Write the records out again, unchanged.

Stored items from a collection

↓

(* ===== verification/Resolution.v ===== *)
(** Resolving: the state of a resolver that is never left, and what [ResolveRR]
    promises its callers in it. *)

From S2P Require Import Prelude Prog GoUnicode GoStrings GoNet DnsMsg Encoder Decoder WireSpec WireCalculus WireNames WireRoundTrip DecoderSafe DnssecRecords DnssecNames Verify Denial Lru DelegationCache ServerChoice Privacy Upstream UpstreamSpec TrustAnchor Validate ValidateSpec Resolve ResolveSpec.

Open Scope Z_scope.

(** ** Keys of the caches *)

Lemma trim_dot_full zone : labels_full zone -> trim_dot (trim_dot zone) = trim_dot zone.
Proof.
  intros Hf. rewrite <-(Join_splitName zone). apply trim_dot_Join; [done|apply splitName_no_sep].
Qed.

Lemma normalizeZone_twice zone : labels_full zone -> ToLower (trim_dot (normalizeZone zone)) = normalizeZone zone.
Proof.
  intros Hf. unfold normalizeZone. by rewrite trim_dot_ToLower, trim_dot_full, ToLower_twice.
Qed.

Lemma zoneName_below k zone :
  ToLower (trim_dot k) = k -> k = normalizeZone zone -> isSubdomainOrEqual (zoneName k) zone = true.
Proof.
  intros Hk E. unfold isSubdomainOrEqual, zoneName. change (ToLower (trim_dot zone)) with (normalizeZone zone).
  rewrite <-E. case_bool_decide as Hn; [by subst k; rewrite Hn|].
  by rewrite Hk, (bool_decide_true (k = k)), orb_true_r.
Qed.

Lemma below_zoneName qname k :
  encloses k (normalizeZone qname) -> ToLower (trim_dot k) = k -> isSubdomainOrEqual qname (zoneName k) = true.
Proof. intros He Hk. unfold zoneName. case_bool_decide; [done|by apply encloses_subdomain]. Qed.

(** ** The state of a resolver *)

Section world.
Context `{Crypto} `{Env} (r : Resolver).

(** The delegation cache is sound and bounded, its keys are normalised and its
    insecure entries are of unsigned zones; the key cache only holds keys at the
    end of a chain of trust; the table of round-trip times is bounded; every
    packet ever sent went to an address that may be asked, on a socket whose
    deadline is within the time of an exchange and the budget of its query. *)
Record world_ok (w : world) : Prop := {
  wo_delegations : forall c, w_delegations w = Some c -> dcache_ok c /\
    forall k e, (k, e) ∈ recency (dc_lru c) ->
      ToLower (trim_dot k) = k /\ delegation_sound r (zoneName k) (de_secure e);
  wo_keys : forall m k e, w_keys w = Some m -> m !! k = Some e ->
    exists zone, normalizeZone zone = k /\ chain (trustAnchors r) zone (ke_keys e);
  wo_rtt : rtt_bounded (w_rtt w);
  wo_sent : Forall (fun x => allowsUpstream r (ex_to x).1 = true /\ (ex_to x).2 = upstreamPort r /\ in_time r x) (w_sent w) }.

Lemma new_world_ok : world_ok new_world.
Proof.
  split; cbn [new_world w_delegations w_keys w_rtt w_sent].
  - intros c [= <-]. split; [|by intros k e ?%elem_of_nil].
    split; [apply empty_lru_ok|vm_compute; lia|vm_compute; lia|by intros k e ?%elem_of_nil].
  - by intros m k e [= <-].
  - cbn. unfold newRTTTracker. rewrite map_size_empty. lia.
  - constructor.
Qed.

Context (Henv : env_ok).

Lemma world_ok_net : net_invariant r (fun s => allowsUpstream r s = true) world_ok.
Proof.
  split.
  - by intros n w [? ? ? ?].
  - intros n ip took w [? ? ? ?]. split; [done..| |done]. apply observe_bounded; [apply (env_first Henv)|done].
  - intros ip x w Hip Hto Ht [? ? ? Hs]. split; [done..|]. constructor; [by rewrite Hto|done].
Qed.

↑

**ANSWER TO THIS EXERCISE**
(* ===== verification/Resolution.v ===== *)
(** Resolving: the state of a resolver that is never left, and what [ResolveRR]
    promises its callers in it. *)

From S2P Require Import Prelude Prog GoUnicode GoStrings GoNet DnsMsg Encoder Decoder WireSpec WireCalculus WireNames WireRoundTrip DecoderSafe DnssecRecords DnssecNames Verify Denial Lru DelegationCache ServerChoice Privacy Upstream UpstreamSpec TrustAnchor Validate ValidateSpec Resolve ResolveSpec.

Open Scope Z_scope.

(** ** Keys of the caches *)

Lemma trim_dot_full zone : labels_full zone -> trim_dot (trim_dot zone) = trim_dot zone.
Proof.
  intros Hf. rewrite <-(Join_splitName zone). apply trim_dot_Join; [done|apply splitName_no_sep].
Qed.

Lemma normalizeZone_twice zone : labels_full zone -> ToLower (trim_dot (normalizeZone zone)) = normalizeZone zone.
Proof.
  intros Hf. unfold normalizeZone. by rewrite trim_dot_ToLower, trim_dot_full, ToLower_twice.
Qed.

Lemma zoneName_below k zone :
  ToLower (trim_dot k) = k -> k = normalizeZone zone -> isSubdomainOrEqual (zoneName k) zone = true.
Proof.
  intros Hk E. unfold isSubdomainOrEqual, zoneName. change (ToLower (trim_dot zone)) with (normalizeZone zone).
  rewrite <-E. case_bool_decide as Hn; [by subst k; rewrite Hn|].
  by rewrite Hk, (bool_decide_true (k = k)), orb_true_r.
Qed.

Lemma below_zoneName qname k :
  encloses k (normalizeZone qname) -> ToLower (trim_dot k) = k -> isSubdomainOrEqual qname (zoneName k) = true.
Proof. intros He Hk. unfold zoneName. case_bool_decide; [done|by apply encloses_subdomain]. Qed.

(** ** The state of a resolver *)

Section world.
Context `{Crypto} `{Env} (r : Resolver).

(** The delegation cache is sound and bounded, its keys are normalised and its
    insecure entries are of unsigned zones; the key cache only holds keys at the
    end of a chain of trust; the table of round-trip times is bounded; every
    packet ever sent went to an address that may be asked, on a socket whose
    deadline is within the time of an exchange and the budget of its query. *)
Record world_ok (w : world) : Prop := {
  wo_delegations : forall c, w_delegations w = Some c -> dcache_ok c /\
    forall k e, (k, e) ∈ recency (dc_lru c) ->
      ToLower (trim_dot k) = k /\ delegation_sound r (zoneName k) (de_secure e);
  wo_keys : forall m k e, w_keys w = Some m -> m !! k = Some e ->
    exists zone, normalizeZone zone = k /\ chain (trustAnchors r) zone (ke_keys e);
  wo_rtt : rtt_bounded (w_rtt w);
  wo_sent : Forall (fun x => allowsUpstream r (ex_to x).1 = true /\ (ex_to x).2 = upstreamPort r /\ in_time r x) (w_sent w) }.

Lemma new_world_ok : world_ok new_world.
Proof.
  split; cbn [new_world w_delegations w_keys w_rtt w_sent].
  - intros c [= <-]. split; [|by intros k e ?%elem_of_nil].
    split; [apply empty_lru_ok|vm_compute; lia|vm_compute; lia|by intros k e ?%elem_of_nil].
  - by intros m k e [= <-].
  - cbn. unfold newRTTTracker. rewrite map_size_empty. lia.
  - constructor.
Qed.

Context (Henv : env_ok).

Lemma world_ok_net : net_invariant r (fun s => allowsUpstream r s = true) world_ok.
Proof.
  split.
  - by intros n w [? ? ? ?].
  - intros n ip took w [? ? ? ?]. split; [done..| |done]. apply observe_bounded; [apply (env_first Henv)|done].
  - intros ip x w Hip Hto Ht [? ? ? Hs]. split; [done..|]. constructor; [by rewrite Hto|done].
Qed.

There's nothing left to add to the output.